Average house price drops 16% in past 12 months


HOUSES PRICES across Ireland continued their precipitous decline last month and the collapse in the market is showing no sign of abating, according to figures published by the Central Statistics Office yesterday.

The new data indicates that the cost of an average home in the Republic has now fallen by almost 16 per cent in the year to the end of November.

The figures show the rate of decline actually accelerating this year when compared with a fall of 11.5 per cent which the CSO recorded in the 12 months to the end of November 2010.

Residential property prices across the State fell by an average of 15.6 per cent in the year to the end of November, which compares with an annual rate of decline of 15.1 per cent in the 12 months up to the end of November last year.

The rate of decline continues to increase with the CSO figures recording residential property prices falling by 1.5 per cent last month, compared with a decline of 1 per cent in November 2010.

The comprehensive index, which is now widely considered to be the benchmark of property prices, gives detailed data by type of property and by location.

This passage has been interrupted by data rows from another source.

Lemma footerWindow_magic (f : Readable) :
  minFooterLen <= Size f -> trailingMagic (footerWindow f) = trailingMagic (data f).
Proof.
  intros H. unfold trailingMagic. rewrite footerWindow_len by exact H.
  unfold footerWindow, footerWindowOffset, slice_from.
  change minFooterLen with 48 in H. change maxFooterLen with 53.
  change (len rocksDBMagic) with 8. unfold Size in *.
  rewrite skipn_skipn. f_equal. lia.
Qed.

Lemma parseFooter_handles_no_panic (f0 : footer) (buf : bytes) (size : Z) (m : string) :
  parseFooter_handles f0 buf size <> Panic m.
Proof.
  unfold parseFooter_handles.
  destruct (DecodeHandle buf) as [mBH n1].
  destruct ((n1 =? 0) || _); [discriminate |].
  destruct (DecodeHandle (slice_from buf n1)) as [iBH n2].
  destruct ((n2 =? 0) || _); discriminate.
Qed.

(** [parseFooter] slices the magic off the end of the buffer: with at least
    eight bytes at hand it returns, whatever the bytes are. *)
Lemma parseFooter_no_panic (buf : bytes) (off size : Z) (m : string) :
  len rocksDBMagic <= len buf -> parseFooter buf off size <> Panic m.
Proof.
  intros H8. unfold parseFooter.
  destruct (Z.ltb_spec (len buf) (len rocksDBMagic)) as [C | _]; [lia |].
  cbv zeta.
  destruct (bytes_eqb _ levelDBMagic).
  - destruct (len buf <? levelDBFooterLen); [discriminate |].
    apply parseFooter_handles_no_panic.
  - destruct (_ || _); [| discriminate].
    destruct (len buf <? rocksDBFooterLen); [discriminate |].
    destruct (ParseTableFormat _ _) as [fmt | e | msg] eqn:Ep; cbn [bind].
    + destruct (_ =? ChecksumTypeCRC32c); [apply parseFooter_handles_no_panic |].
      destruct (_ =? ChecksumTypeXXHash64);
        [apply parseFooter_handles_no_panic | discriminate].
    + discriminate.
    + exfalso. revert Ep. unfold ParseTableFormat.
      repeat match goal with
             | |- context [if ?c then _ else _] => destruct c
             end; discriminate.
Qed.

(** X1.  [readFooter] never panics: the file-size check guarantees that the
    window handed to [parseFooter] holds the eight bytes of a magic number,
    so that no file content and no read failure makes the slicing in
    [parseFooter] go out of range. *)
Theorem readFooter_never_panics (f : Readable) (rh : option ReadHandle) (m : string) :
  readFooter f rh <> Panic m.
Proof.
  destruct (Z.lt_ge_cases (Size f) minFooterLen) as [Hs | Hs].
  - unfold readFooter. destruct (Z.ltb_spec (Size f) minFooterLen); [discriminate | lia].
  - rewrite readFooter_window by lia.
    destruct (readFailure f rh); [discriminate |].
    pose proof (footerWindow_len f ltac:(lia)) as Hl.
    assert (H8 : len rocksDBMagic <= len (footerWindow f)).
    { rewrite Hl. change (len rocksDBMagic) with 8. change maxFooterLen with 53.
      change minFooterLen with 48 in Hs. lia. }
    pose proof (parseFooter_no_panic (footerWindow f) (footerWindowOffset f) (Size f) m H8).
    destruct (parseFooter _ _ _); [discriminate | discriminate | congruence].
Qed.

(** The footer handle of a parsed footer: its length is that of the layout
    the magic selects, its offset the end of the window less that length. *)
Lemma parseFooter_footerBH (buf : bytes) (off size : Z) (f : footer) :
  parseFooter buf off size = Ok f ->
  let n := if bytes_eqb (trailingMagic buf) levelDBMagic
           then levelDBFooterLen else rocksDBFooterLen in
  n <= len buf /\
  footerBH f = mkHandle (u64 (u64 (off + len buf) - n)) n.
Proof.
  unfold parseFooter. fold (trailingMagic buf).
  destruct (len buf <? len rocksDBMagic); [discriminate |].
  cbv zeta.
  destruct (bytes_eqb (trailingMagic buf) levelDBMagic).
  - destruct (Z.ltb_spec (len buf) levelDBFooterLen) as [| H48]; [discriminate |].
    intros H. split; [exact H48 |].
    apply parseFooter_handles_Ok_inv in H as (_ & _ & _ & _ & _ & _ & _ & _ & _ & _ & ->).
    cbn [footerBH]. f_equal.
    rewrite len_slice_from by (change levelDBFooterLen with 48 in *; lia).
    replace (len buf - (len buf - levelDBFooterLen)) with levelDBFooterLen by lia.
    reflexivity.
  - destruct (_ || _); [| discriminate].
    destruct (Z.ltb_spec (len buf) rocksDBFooterLen) as [| H53]; [discriminate |].
    destruct (ParseTableFormat _ _) as [fmt | e | msg]; cbn [bind]; try discriminate.
    assert (Hlen : u64 (len (slice_from buf (len buf - rocksDBFooterLen)))
                   = rocksDBFooterLen).
    { rewrite len_slice_from by (change rocksDBFooterLen with 53 in *; lia).
      replace (len buf - (len buf - rocksDBFooterLen)) with rocksDBFooterLen by lia.
      reflexivity. }
    rewrite Hlen.
    destruct (_ =? ChecksumTypeCRC32c).
    + intros H. split; [exact H53 |].
      now apply parseFooter_handles_Ok_inv
        in H as (_ & _ & _ & _ & _ & _ & _ & _ & _ & _ & ->).
    + destruct (_ =? ChecksumTypeXXHash64); [| discriminate].
      intros H. split; [exact H53 |].
      now apply parseFooter_handles_Ok_inv
        in H as (_ & _ & _ & _ & _ & _ & _ & _ & _ & _ & ->).
Qed.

The decline in prices is worst in Dublin where residential property prices fell by 1.4 per cent in November and are now 17.6 per cent lower than they were a year ago. While the cost of a Dublin house fell by 2.4 per cent in November and are 18.1 per cent lower when compared with a year earlier there was at least a glimmer of hope for apartment-owners in the city. They saw the value of their property increase by just under 5 per cent last month when compared with the previous month. Apartment prices are still down 16 per cent on what they were in November 2010 and, all told, the price of an average Dublin apartment is off almost 60 per cent compared with the height of the boom in 2007.

When houses are added to the mix, the average price of a residential property in Dublin at the height of the boom more than four years ago was €431,000. Last month the price stood at €207,000 – a fall of €224,000, or 52 per cent.

Outside of Dublin the price collapse since the bubble burst has been less severe and at the peak of the boom in February 2007 the average price of a property was €268,000 compared with €155,500 last month, a fall of 42 per cent.

Prices may rebound slightly next year if an effort to kick-start the moribund property market announced by Minister for Finance Michael Noonan is successful.

First-time buyers who buy next year will get relief of 25 per cent, an increase of 10 per cent over what had been proposed by the previous administration. People who buy their second or subsequent home next year will benefit from a 15 per cent rate of mortgage interest relief instead of 10 per cent, which had been proposed by the last government. From 2013 both reliefs will be scrapped.